Indian-American business executive

Vimal Kapur (born 1965) is an Indian-American business executive and CEO of the American multinational conglomerate Honeywell as of June 2023.

==Early life==
Vimal Kapur was born in India in 1965. He attended the Thapar Institute of Engineering in Patiala and graduated as an electronics engineer with a specialization in instrumentation in 1986.

==Career==
Kapur began his career at a Honeywell JV in 1989. He worked his way through the company and was eventually named Managing Director of Honeywell Automation India Ltd. (HAIL) in 2006. He held that position for four years. Then, in 2010, he became VP of Global Marketing and Strategy for Honeywell Process Solutions, and VP and General Manager of Honeywell Process Solutions Advanced Solutions.
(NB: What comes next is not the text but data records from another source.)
Lemma run_pylint_ensures (project : Project) (source_dirs : list Path)
    (report_path pylintrc_fpath : Path) (st : state) :
  exists files' events,
    snd (run_pylint project source_dirs report_path pylintrc_fpath st)
    = mkState files' (trace st ++ events)
    /\ forall b, ensured_before_run b events = true.
Proof.
  rewrite run_pylint_eq. cbv zeta.
  destruct (shell _ [] (fs st)) as [[code out] files'].
  destruct (code =? 0)%Z; [|destruct (files' !! report_path)];
    do 2 eexists; (split; [reflexivity | intros b; reflexivity]).
Qed.

Lemma lint_pycodestyle_ensures (project : Project) (st : state) :
  exists files' events,
    snd (lint_pycodestyle project st) = mkState files' (trace st ++ events)
    /\ forall b, ensured_before_run b events = true.
Proof.
  rewrite lint_pycodestyle_eq. cbv zeta.
  destruct (shell _ [] (fs st)) as [[code out] files'].
  destruct (files' !! _); do 2 eexists; (split; [reflexivity | intros b; reflexivity]).
Qed.

Lemma lint_pydocstyle_ensures (project : Project) (st : state) :
  exists files' events,
    snd (lint_pydocstyle project st) = mkState files' (trace st ++ events)
    /\ forall b, ensured_before_run b events = true.
Proof.
  rewrite lint_pydocstyle_eq. cbv zeta.
  destruct (shell _ [] (fs st)) as [[code out] files'].
  destruct (files' !! _); do 2 eexists; (split; [reflexivity | intros b; reflexivity]).
Qed.

Lemma lint_pylint_ensures (project : Project) (st : state) :
  exists files' events,
    snd (lint_pylint project st) = mkState files' (trace st ++ events)
    /\ forall b, ensured_before_run b events = true.
Proof.
  rewrite lint_pylint_eq.
  destruct (run_pylint_ensures project [Lint.source_directory project]
              (Lint.reports_directory project </> "pylint-report.log")
              (root_directory project </> ".pylintrc")
              (mkState (fs st) (trace st ++ [EHeader "pylint" (Some 2) None])))
    as (files1 & ev1 & Hst1 & He1).
  destruct (run_pylint project [Lint.source_directory project] _ _ _) as [[u1|e1] st1];
    simpl in Hst1; subst st1.
  - destruct (run_pylint_ensures project [Lint.tests_directory project]
                (Lint.reports_directory project </> "pylint-report-tests.log")
                (Lint.tests_directory project </> ".pylintrc")
                (mkState files1 ((trace st ++ [EHeader "pylint" (Some 2) None]) ++ ev1)))
      as (files2 & ev2 & Hst2 & He2).
    exists files2, ([EHeader "pylint" (Some 2) None] ++ ev1 ++ ev2).
    split; [rewrite Hst2; same_trace|].
    intros b. cbn [app ensured_before_run]. now apply ensured_app.
  - exists files1, ([EHeader "pylint" (Some 2) None] ++ ev1).
    split; [cbn [snd]; same_trace|].
    intros b. cbn [app ensured_before_run]. apply He1.
Qed.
In 2014, Kapur was named President of Honeywell Process Solutions (HPS), where he steered the company through the oil and gas downturn. He held that position until 2018, when he was promoted to President and CEO of Honeywell Building Technologies (HBT) in Atlanta, Georgia.

In 2021, Kapur moved to Houston, Texas and took on the role of President and CEO of Honeywell Performance Materials & Technologies (PMT).

In July 2022, Kapur was named as president and chief operating officer (COO) of Honeywell.

In March 2023, Honeywell announced that Kapur had been appointed to the board of directors, and that he would replace Darius Adamczyk as CEO of the company effective June 1, 2023.